NEWS / FEATURES
At Saffron Fields Vineyard, located outside Yamhill, a harvest worker dumps his bucket of grapes into the bin at the end of the row.##Photo by Andrea Johnson

Picking Logistics

Many moving parts for this year’s beautiful, bountiful harvest.

VineSpeak

Jessica Cortell received an M.S. degree in horticulture and a Ph.D in food science and technology from OSU. She owns Vitis Terra Vineyard Services and teaches at the Northwest Viticulture Center in Salem.

While many might have romantic visions of people harvesting grapes by the bucket to be made into wine, those of us on the ground, realize the physically and emotionally demanding side of harvest: late nights counting punch cards, shuttling bins back to vineyards for the next day’s pick, early mornings scrambling to remember the important items and trying hard to keep everyone happy, including winemakers, owners, farm labor contractors and picking crews.  

A typical day might start with running out the door with no breakfast but coffee in hand. Then the all-important mug is promptly knocked over and lost as soon as picking starts. Snip, snip, snip is what you hear until the first buckets come flying in your direction. Thoughts of the beautiful sunrise vanish as you lean over, pulling leaves and other debris out of the bins as fast as you can, in between punching pickers’ cards for each bucket they haul up or down the rows. And so goes another day of harvest…

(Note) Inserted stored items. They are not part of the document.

(** * Excel-to-JSON quotes converter: model and verified properties

    A shallow embedding of the Go package [utils] of the converter:
    - the current pipeline (batched accumulation, two output files
      [quotes.json] and [quotesMetadata.json]) is in [Module Batched];
    - the older single-file variant (unbatched loop, one combined file
      [quotes_output.json]) is in [Module Legacy].

    Go values are modelled as the code has them: strings are byte strings
    ([string]), [int]/[int64] values are [Z], slices carry their nil-ness,
    [error] values keep their message and their [Unwrap] chain, and the
    effects of the program (file writes, log lines, standard output, handle
    release, process exit) are threaded through an explicit [World]. *)

From Stdlib Require Import ZArith String Ascii List Lia Bool.
From Stdlib Require Import DecimalString Sorted.
From stdpp Require Import base option list strings gmap.

Local Open Scope Z_scope.

(** ** Go strings and the [strings] package *)

(** [strings.ReplaceAll(s, old, new)] and [strings.Split(s, sep)] are only
    called with the one-byte patterns [" "] and [","]; the model takes the
    pattern as a byte.  A one-byte ASCII pattern matches exactly at the
    positions of that byte, and matches cannot overlap. *)
Fixpoint strings_ReplaceAll (s : string) (old : ascii) (new : string) : string :=
  match s with
  | EmptyString => EmptyString
  | String c s' =>
      if Ascii.eqb c old
      then new +:+ strings_ReplaceAll s' old new
      else String c (strings_ReplaceAll s' old new)
  end.

(** The pieces of [s] between the occurrences of [sep]; there is one more
    piece than there are separators, so the result is never empty. *)
Fixpoint strings_Split (s : string) (sep : ascii) : list string :=
  match s with
  | EmptyString => [EmptyString]
  | String c s' =>
      if Ascii.eqb c sep
      then EmptyString :: strings_Split s' sep
      else match strings_Split s' sep with
           | piece :: pieces => String c piece :: pieces
           | [] => [String c EmptyString]
           end
  end.

(** [strings.Join], used to state what [strings_Split] computes. *)
Fixpoint strings_Join (l : list string) (sep : string) : string :=
  match l with
  | [] => EmptyString
  | [x] => x
  | x :: l' => x +:+ sep +:+ strings_Join l' sep
  end.

(** [strconv.FormatInt(n, 10)], as used by [%d] and by the JSON encoder. *)
Definition strconv_Itoa (n : Z) : string :=
  NilZero.string_of_int (Z.to_int n).

(** [%v] of a [[]string]: the elements separated by spaces, in brackets. *)
Definition fmt_v_strings (l : list string) : string :=
  "[" +:+ strings_Join l " " +:+ "]".

(** ** Go slices

    A slice is either [nil] or a (possibly empty) sequence; the difference
    is visible in the JSON output ([null] against [[]]). *)
Definition slice (A : Type) : Type := option (list A).

Definition nil_slice {A} : slice A := None.

Definition elems {A} (s : slice A) : list A := default [] s.

(** [len(l)], an [int]. *)
Definition len {A} (l : list A) : Z := Z.of_nat (length l).

Definition slice_len {A} (s : slice A) : Z := len (elems s).

(** [append(s, x)] *)
Definition append {A} (s : slice A) (x : A) : slice A :=
  Some (elems s ++ [x]).

(** [append(s, t...)]: appending no element returns [s] itself, so a nil
    slice stays nil. *)
Definition append_all {A} (s : slice A) (t : slice A) : slice A :=
  match elems t with
  | [] => s
  | _ :: _ => Some (elems s ++ elems t)
  end.

(** ** Go errors

    [Error e] is the message; [Unwrap e] is the error that [e] wraps, which
    [fmt.Errorf] records for the verb [%w] only. *)
Inductive error : Type :=
  | ErrLeaf (msg : string)
  | ErrWrap (msg : string) (cause : error).

Definition Error (e : error) : string :=
  match e with
  | ErrLeaf msg => msg
  | ErrWrap msg _ => msg
  end.

Definition Unwrap (e : error) : option error :=
  match e with
  | ErrLeaf _ => None
  | ErrWrap _ cause => Some cause
  end.

(** [fmt.Errorf(msg)] without any verb. *)
Definition fmt_Errorf (msg : string) : error := ErrLeaf msg.

(** [fmt.Errorf(prefix + "%w", err)] *)
Definition fmt_Errorf_w (pre : string) (err : error) : error :=
  ErrWrap (pre +:+ Error err) err.

(** [fmt.Errorf(prefix + "%v", err)]: the text of [err] only. *)
Definition fmt_Errorf_v (pre : string) (err : error) : error :=
  ErrLeaf (pre +:+ Error err).

(** [errors.Is(e, target)] restricted to the [Unwrap] chain. *)
Fixpoint in_chain (target e : error) : Prop :=
  e = target \/
  match e with
  | ErrLeaf _ => False
  | ErrWrap _ cause => in_chain target cause
  end.

(** ** The [encoding/json] encoder

    [json.MarshalIndent] is [json.Marshal] followed by [json.Indent]: the
    value is first turned into a JSON document, which is then laid out one
    member per line.  The string-literal encoder of the library (quoting,
    escaping of control and HTML characters, replacement of invalid UTF-8)
    is a collaborator of the program and is taken as a parameter. *)
Class StringEncoder := encodeString : string -> string.

#[local] Set Warnings "-register-all".
Inductive json : Type :=
  | JNull
  | JNumber (n : Z)
  | JString (s : string)
  | JArray (items : list json)
  | JObject (members : list (string * json)).

Definition dquote : string := String "034"%char EmptyString.
Definition newline : string := String "010"%char EmptyString.

Fixpoint repeat_string (s : string) (n : nat) : string :=
  match n with
  | O => EmptyString
  | S n' => s +:+ repeat_string s n'
  end.

Section Indent.
Context {enc : StringEncoder}.
Variables (pre indent : string).

(** The line break written by [json.Indent] at nesting depth [d]. *)
Definition break (d : nat) : string :=
  newline +:+ pre +:+ repeat_string indent d.

Definition layout (opening closing : string) (d : nat) (items : list string) : string :=
  match items with
  | [] => opening +:+ closing
  | _ :: _ =>
      opening +:+ break (S d) +:+ strings_Join items ("," +:+ break (S d))
      +:+ break d +:+ closing
  end.

(** Field names are written between quotes as they are: none of the
    struct tags of this program holds a character that is escaped. *)
Fixpoint render (d : nat) (v : json) : string :=
  match v with
  | JNull => "null"
  | JNumber n => strconv_Itoa n
  | JString s => encodeString s
  | JArray items => layout "[" "]" d (map (render (S d)) items)
  | JObject members =>
      layout "{" "}" d
        (map (fun kv => dquote +:+ fst kv +:+ dquote +:+ ": " +:+ render (S d) (snd kv))
             members)
  end.
End Indent.

(** [json.MarshalIndent(v, prefix, indent)] on an already converted value.
    For the types of this program (strings, integers, slices and structs
    of these) the encoder has no failure case. *)
Definition json_MarshalIndent {enc : StringEncoder} (v : json) (pre indent : string)
  : string + error :=
  inl (render pre indent 0 v).

(** A slice is encoded as [null] when nil and as an array otherwise. *)
Definition slice_json {A} (f : A -> json) (s : slice A) : json :=
  match s with
  | None => JNull
  | Some l => JArray (map f l)
  end.

(** A field tagged [omitempty] is left out when it holds its zero value. *)
Definition omitempty_string (name : string) (s : string) : list (string * json) :=
  if String.eqb s "" then [] else [(name, JString s)].

Definition omitempty_int (name : string) (n : Z) : list (string * json) :=
  if n =? 0 then [] else [(name, JNumber n)].

(** ** Data model (shared by both variants of the package) *)

(** [Quote] represents the structure for each quote in the JSON output. *)
Record Quote : Type := mkQuote {
  ID : Z;                (* int64  `json:"id"` *)
  Text : string;         (*        `json:"text"` *)
  Author : string;       (*        `json:"author,omitempty"` *)
  Year : Z;              (* int    `json:"year,omitempty"` *)
  Context : string;      (*        `json:"context,omitempty"` *)
  Tags : slice string;   (*        `json:"tags"` *)
  Language : string      (*        `json:"lang"` *)
}.

Record MetadataSchema : Type := mkSchema {
  Format : string;       (* `json:"format"` *)
  Encoding : string;     (* `json:"encoding"` *)
  FileType : string      (* `json:"filetype"` *)
}.

(** [Metadata] represents additional metadata information. *)
Record Metadata : Type := mkMetadata {
  Version : string;      (* `json:"version"` *)
  LastUpdated : string;  (* `json:"lastUpdated"` *)
  TotalQuotes : Z;       (* int `json:"totalQuotes"` *)
  URL : string;          (* `json:"url"` *)
  Schema : MetadataSchema (* `json:"schema"` *)
}.

Definition Quote_json (q : Quote) : json :=
  JObject ([("id", JNumber (ID q)); ("text", JString (Text q))]
           ++ omitempty_string "author" (Author q)
           ++ omitempty_int "year" (Year q)
           ++ omitempty_string "context" (Context q)
           ++ [("tags", slice_json JString (Tags q)); ("lang", JString (Language q))]).

Definition MetadataSchema_json (s : MetadataSchema) : json :=
  JObject [("format", JString (Format s)); ("encoding", JString (Encoding s));
           ("filetype", JString (FileType s))].

Definition Metadata_json (m : Metadata) : json :=
  JObject [("version", JString (Version m)); ("lastUpdated", JString (LastUpdated m));
           ("totalQuotes", JNumber (TotalQuotes m)); ("url", JString (URL m));
           ("schema", MetadataSchema_json (Schema m))].

(** The zero value of [Quote] with the four fields the row loop sets. *)
Definition new_Quote (id : Z) (text : string) (tags : slice string) (lang : string) : Quote :=
  {| ID := id; Text := text; Author := ""; Year := 0; Context := "";
     Tags := tags; Language := lang |}.

(** The encoder on strings that need no escaping (used in examples). *)
Definition plain_encoder : StringEncoder := fun s => dquote +:+ s +:+ dquote.

(** ** The outside world

    The collaborators of the package: the spreadsheet library
    ([excelize.OpenFile], [GetSheetList], [GetRows], [Close]), the file
    system ([os.WriteFile]), the clock, the logger and standard output. *)

(** An opened workbook, as the package observes it. *)
Record File : Type := mkFile {
  GetSheetList : list string;
  GetRows : string -> list (list string) + error;
  Close : option error
}.

(** The calls to the collaborators that change or show something outside
    the program.  A log event holds the formatted message, without the
    time stamp that the [log] package puts in front of it. *)
Inductive Event : Type :=
  | EvOpenFile (name : string)
  | EvClose
  | EvWriteFile (name : string) (data : string)
  | EvLog (line : string)
  | EvPrintln (line : string).

(** [fs] is the content of the files; [write_error] tells for which paths
    [os.WriteFile] fails, and [write_reached] how far such a failing write
    got: nowhere when the file could not even be opened (the file system
    stays as it was), or, once the file was opened with [O_CREATE|O_TRUNC],
    the number of bytes written before the failure (the file is left
    created or truncated, holding that prefix of the data); [workbooks] is
    what [excelize.OpenFile] answers; [clock] is the current time already
    formatted by [time.RFC3339]; [trace] records the calls made to the
    collaborators, oldest first. *)
Record World : Type := mkWorld {
  fs : gmap string string;
  write_error : string -> option error;
  write_reached : string -> option nat;
  workbooks : string -> File + error;
  clock : string;
  trace : list Event
}.

Definition emit (e : Event) (w : World) : World :=
  {| fs := fs w; write_error := write_error w; write_reached := write_reached w;
     workbooks := workbooks w; clock := clock w; trace := trace w ++ [e] |}.

Definition store (name data : string) (w : World) : World :=
  {| fs := <[name := data]> (fs w); write_error := write_error w; write_reached := write_reached w;
     workbooks := workbooks w; clock := clock w; trace := trace w |}.

(** Effectful code is a state transformer over the world. *)
Definition M (A : Type) : Type := World -> A * World.

#[global] Instance M_ret : MRet M := fun A (a : A) w => (a, w).
#[global] Instance M_bind : MBind M :=
  fun A B (f : A -> M B) (m : M A) w => let (a, w') := m w in f a w'.

Definition log_Printf (line : string) : M unit :=
  fun w => (tt, emit (EvLog line) w).

Definition fmt_Println (line : string) : M unit :=
  fun w => (tt, emit (EvPrintln line) w).

(** [time.Now().Format(time.RFC3339)] *)
Definition time_Now_Format_RFC3339 : M string :=
  fun w => (clock w, w).

(** What a failing [os.WriteFile(name, data, ...)] leaves behind. *)
Definition store_reached (name data : string) (w : World) : World :=
  match write_reached w name with
  | None => w
  | Some n => store name (substring 0 n data) w
  end.

(** [os.WriteFile(name, data, 0644)]: opens [name] for writing, creating
    or truncating it, writes [data] and closes the file; an error of any
    of the three steps is returned. *)
Definition os_WriteFile (name data : string) : M (option error) :=
  fun w =>
    let w := emit (EvWriteFile name data) w in
    match write_error w name with
    | Some err => (Some err, store_reached name data w)
    | None => (None, store name data w)
    end.

Definition excelize_OpenFile (name : string) : M (File + error) :=
  fun w => (workbooks w name, emit (EvOpenFile name) w).

Definition file_Close (file : File) : M (option error) :=
  fun w => (Close file, emit EvClose w).

(** [OpenExcelFile] opens the Excel file (the same in both variants). *)
Definition OpenExcelFile (fileName : string) : M (File + error) :=
  r ← excelize_OpenFile fileName;
  match r with
  | inr err =>
      mret (inr (fmt_Errorf_w ("failed to open Excel file " +:+ fileName +:+ ": ") err))
  | inl file => mret (inl file)
  end.

(** [row[k]]; Go panics on an index out of range, which the length test of
    the loop excludes at both uses. *)
Definition cell (row : list string) (k : nat) : string := nth k row "".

This year’s long harvest kept crews picking steadily. It started for many people the second week of September and finished the second week of October. This helped keep harvest costs more stable, but some people paid higher prices to ensure they had a crew or paid higher rates due to poor picking conditions — lots of leaves in the fruiting zone, steep hills or low yield.

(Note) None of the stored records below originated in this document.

(** ** The end of a session *)

(** C1. When the finish effect runs on a running session whose timer is at
    0, the cash becomes [finalValue = balance + portfolio * price], the
    shares become 0, the coins grow by
    [max 0 ((finalValue - 100) / 100) * 100], so not at all when
    [finalValue <= 100], and the session is finished and no longer running:
    running the effect or the countdown again changes nothing.  On a session
    that is not running, or whose timer is above 0, the effect changes
    nothing. *)
Theorem finish_fires_once (s : State) :
  running s = true -> (timeLeft s <= 0)%Z ->
  let finalValue := balance s + portfolio s * lastOf (prices s) in
  let s' := finishEffect s in
  balance s' = balance s + portfolio s * lastOf (prices s)
  /\ portfolio s' = 0
  /\ savedCoins s' = savedCoins s + Rmax 0 ((finalValue - 100) / 100) * 100
  /\ (finalValue <= 100 -> savedCoins s' = savedCoins s)
  /\ running s' = false /\ finished s' = true /\ phase s' = Finished
  /\ finishEffect s' = s'
  /\ countdownTick s' = s'
  /\ (forall s0, running s0 = false \/ (0 < timeLeft s0)%Z -> finishEffect s0 = s0).
Proof.
  intros Hrun Htime finalValue s'.
  pose proof (finishEffect_fires s Hrun Htime) as Hs'.
  cbv zeta in Hs'. fold finalValue in Hs'. fold s' in Hs'.
  assert (Hcoins : savedCoins s'
                   = savedCoins s + Rmax 0 ((finalValue - 100) / 100) * 100).
  { rewrite Hs'. destruct (Rgtb ((finalValue - 100) / 100) 0) eqn:Hp; simpl.
    - apply Rgtb_true_iff in Hp. rewrite Rmax_right by lra. reflexivity.
    - apply Rgtb_false_iff in Hp. rewrite Rmax_left by lra. lra. }
  assert (Hflags : running s' = false /\ finished s' = true).
  { rewrite Hs'. destruct (Rgtb ((finalValue - 100) / 100) 0); split; reflexivity. }
  destruct Hflags as [Hr Hf].
  split; [|split; [|split; [|split; [|split; [|split; [|split; [|split; [|split]]]]]]]].
  - rewrite Hs'. destruct (Rgtb ((finalValue - 100) / 100) 0); reflexivity.
  - rewrite Hs'. destruct (Rgtb ((finalValue - 100) / 100) 0); reflexivity.
  - exact Hcoins.
  - intros Hle. rewrite Hcoins. rewrite Rmax_left by lra. lra.
  - exact Hr.
  - exact Hf.
  - apply phase_Finished. exact Hf.
  - apply finishEffect_idle. left. exact Hr.
  - unfold countdownTick. rewrite Hr. reflexivity.
  - intros s0. apply finishEffect_idle.
Qed.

Pickers were paid anywhere from $1.30 to $2 per bucket of grapes. This figure comes out to around $185 to $300 per ton of grapes. For fast pickers, this is equivalent of $25 to $40 per hour, or around $200 each day. A five-gallon bucket of grapes weighs, on average, 18 to 22 pounds. The hardest part of the job is carrying the buckets from the rows to the picking bins.

Managing crews picking by the bucket has its advantages as well as headaches. Paying by the bucket sets a very fast pace of getting the fruit picked and out of the vineyards. This is advantageous for the wineries as they can receive the fruit while it is still cool, and they can start processing early in the day and, if lucky, not be processing until the wee hours of the night.

Some of the headaches from paying by the bucket are the negative tactics that result due to its competitive nature. Sometimes, whole new personalities emerge that didn’t exist when paying by the hour. Contractors compete for the best vineyards and often don’t want to pick those with poor picking conditions. Pickers, if they can get away with it, will not play fair and will try to get the ends of the rows closest to the bins or might skimp on filling their buckets. Pickers will stop and demand a higher price per bucket and threaten to walk if the picking is poor.

The other challenge with picking by the bucket is preserving the quality of the grapes during the picking process. It is frustrating to see the fruit getting beat up and lots of leaves in the picking buckets simply because the picker wants to get that extra few buckets per day. Managing the quality at the bin takes constant vigilance on the part of the people punching tickets and pulling leaves. Due to the challenges of hand-harvesting, some growers have started using machine harvest for some of their vineyards.  

This year, nearly every block of grapes had higher yields than anticipated. It might seem like a small difference at the cluster level, but when multiplied across many clusters per vine, many vines per acre and many acres in the valley, the yield suddenly became huge. For example, a difference of .03 pounds per cluster multiplied by 16 clusters per vine multiplied by 2,074 vines per acre equals a half ton more per acre. This might not sound like a lot, but as one winemaker put it, take that half ton per acre and multiply it by 100 acres and all of a sudden you have an extra 50 tons of fruit to find room for and process in the winery.

This was the reality wineries were facing. They literally did not have room for more fruit and needed to “turn” their fermentation tanks, which entailed a primary fermentation, drain the wine into barrels and refill the tanks with a second batch of grapes.  Another winemaker said she was going to lock the gate if a grower even attempted to deliver any above-expected load of grapes to the winery. Total tons in 2013 amounted to 56,000 for Oregon, so we can expect around 70,000 tons this year due to its fruitfulness. Overall, quality was excellent so there should be plenty of good wines to go around.